With the largest proportion of African Americans of any major city in the country, city officials and community organizations have made clear that Detroit residents and small-business people alike must have the opportunity to benefit from the city’s revitalization. Speaking of many of the city’s longtime residents who weathered decades of disinvestment, DEGC CEO Kevin Johnson emphasized he is committed to a more equitable future for Detroit’s residents: “Their stories are critically important as we work together to accelerate growth and ensure that the benefits of growth are accessible to everyone.”
With DEGC as their Policy Analysis Exercise (PAE) client, Ofori and Pohorelsky partnered with the agency to help improve not only how it disposes of its commercial real estate portfolio but also the process that determines who ultimately gets to own or use those properties. With investments being made in commercial corridors scattered well beyond the downtown core, advocates and community organizations want to ensure that all Detroiters have the opportunity to participate in the city’s resurgence. “We wanted to make sure that emerging developers, especially developers of color, as well as small-business owners, can take advantage of these opportunities,” said Pohorelsky.
One of their first recommendations was to better publicize the process by which the city puts some of its accumulated commercial real estate holdings on the market. “For first-time developers, navigating the city’s real estate disposition process can be a real challenge,” said Ofori. “We thought that if the real estate sales process were demystified and properties more visibly marketed to the public, Detroiters looking to break into the market would have a better opportunity to successfully launch commercial development projects,” Pohorelsky added.
Before starting their PAE, Ofori and Pohorelsky were keenly aware of the importance of using data to inform the local government decision-making process.
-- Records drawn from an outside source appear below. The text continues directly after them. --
#[export] Instance same_but_parens_rel : expr_rel same_but_parens.
Proof.
  split.
  - done.
  - intros n1 n2 Hs. unfold same_but_parens in *. rewrite <- (strip_Unparen n1), <- (strip_Unparen n2) in Hs.
    assert (Hnp : forall n, is_paren (Unparen n) = false) by (intros n; by induction n).
    pose proof (Hnp n1). pose proof (Hnp n2). destruct (Unparen n1), (Unparen n2); cbn in *; simplify_eq; done.
  - intros root s hops n1 n2 Hs. by rewrite <- (stored_read_strip _ _ _ n1), <- (stored_read_strip _ _ _ n2), Hs.
Qed.

(** From the same world, whatever the steps counted so far: the same answer and
    the same world, unless one of the two is interrupted. *)
Definition agree A (m1 m2 : eval_m W A) (P : A -> Prop) : Prop :=
  forall i j w, let x1 := m1 (mkState i w) in let x2 := m2 (mkState j w) in
    interrupted x1.1 = true \/ interrupted x2.1 = true
    \/ x1.1 = x2.1 /\ st_world x1.2 = st_world x2.2 /\ forall a, x1.1 = Ok a -> P a.

#[export] Instance agree_rel : eval_rel agree.
Proof.
  split; unfold agree.
  - intros A a P HP i j w. right. right. do 2 (split; [done|]). by intros ? [= <-].
  - intros A e P He i j w. by right; right.
  - intros A B m1 m2 k1 k2 P Q Hm Hk i j w. cbn. specialize (Hm i j w). unfold mbind, eval_bind.
    destruct (m1 (mkState i w)) as [[a1|e1] [i' w1]], (m2 (mkState j w)) as [[a2|e2] [j' w2]];
      cbn [fst snd st_world] in *; destruct Hm as [Hm|[Hm|(Hm & Hw & HP)]]; try done; simplify_eq; auto.
    by right; right.
  - intros A h P HP i j w. right. right. cbn. unfold hook. cbn [st_world]. pose proof (HP w) as Hw.
    destruct (h w) as [[a'|] w']; cbn; do 2 (split; [done|]); intros a [= <-]. by apply Hw.
Qed.

Lemma agree_step_l {A} ev (m1 m2 : eval_m W A) P : agree A m1 m2 P -> agree A (_ ← step ev; m1) m2 P.
Proof.
  intros Hm i j w. unfold mbind, eval_bind, step. cbn [st_steps st_world].
  destruct (ev_budget ev <? i + 1); [by left|]. destruct ((Z.land _ _ =? 0) && _); [by left|]. apply Hm.
Qed.

Lemma agree_step_r {A} ev (m1 m2 : eval_m W A) P : agree A m1 m2 P -> agree A m1 (_ ← step ev; m2) P.
Proof.
  intros Hm i j w. unfold mbind, eval_bind, step. cbn [st_steps st_world].
  destruct (ev_budget ev <? j + 1); [by right; left|]. destruct ((Z.land _ _ =? 0) && _); [by right; left|]. apply Hm.
Qed.

(** The same expression, whatever the budgets and the fuel. *)
Lemma agree_fuel ev1 ev2 : same_env eq any any ev1 ev2 -> forall f1 f2 d n s,
  agree value (eval_fuel ev1 f1 d n s) (eval_fuel ev2 f2 d n s) any
  /\ agree bool (cond_fuel ev1 f1 d n s) (cond_fuel ev2 f2 d n s) (fun _ => True).
Proof.
  intros Henv. induction f1 as [|f1 IH]; intros [|f2] d n s; try (by split; left); [by split; right; left|].
  apply (bodies_rel agree agree); [done| |done]. intros A m1 m2 P Hm. by apply agree_step_l, agree_step_r.
Qed.

Section Parens.
Context (ev1 ev2 : exprEvaluator W) (Henv : same_env same_but_parens any any ev1 ev2).

Definition fuel_agree (f1 f2 : nat) : Prop := forall d n1 n2 s, same_but_parens n1 n2 ->
  agree value (eval_fuel ev1 f1 d n1 s) (eval_fuel ev2 f2 d n2 s) any
  /\ agree bool (cond_fuel ev1 f1 d n1 s) (cond_fuel ev2 f2 d n2 s) (fun _ => True).

Lemma body_agree f1 f2 d n1 n2 s : fuel_agree f1 f2 -> same_but_parens n1 n2 -> is_paren n1 = is_paren n2 ->
  agree value (eval_fuel ev1 (S f1) d n1 s) (eval_fuel ev2 (S f2) d n2 s) any.
Proof.
  intros IH Hn Hp. apply agree_step_l, agree_step_r.
  apply (eval_node_rel agree same_but_parens any any); try done; [| | |by apply same_layer|apply scope_any];
    intros; by apply IH.
Qed.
The pair served as coordinators for the Innovation Field Lab, an experiential learning course conceived of
and co-taught by Ash Center faculty affiliate Jorrit de Jong along with Joe Curtatone, mayor of Somerville, Massachusetts, and an Ash senior fellow, which helps implement data-driven solutions to combating blight in a number of cities in Massachusetts. The experience working with department heads and other cities leaders as part of the Field Lab convinced the two that refining Detroit’s datacollection efforts would be key to more equitably guiding the city’s real estate disposition efforts. “They could start by collecting data systematically on applicants working to purchase commercial real estate as well as analyzing previous data to understand if minority and female developers have access to the real estate disposition process. The data could also illustrate where these applicants might be encountering barriers in the development pipeline,” said Pohorelsky.
The team also made recommendations for better matching potential developers to available real estate parcels owned by the city as well as to resources such as low-interest loans and financing vehicles. But, as with many databases, its functionality is only as good as the data it holds. “We suggested DECG expand the database to include all of the publicly owned, city-owned commercial parcels,” recalled Pohorelsky, and to share that database with city agencies so that they are all working from the same page.
For both Ofori and Pohorelsky, the PAE was an opportunity to take many of the lessons learned from their work with the Innovation Field Lab and apply it on a much larger scale.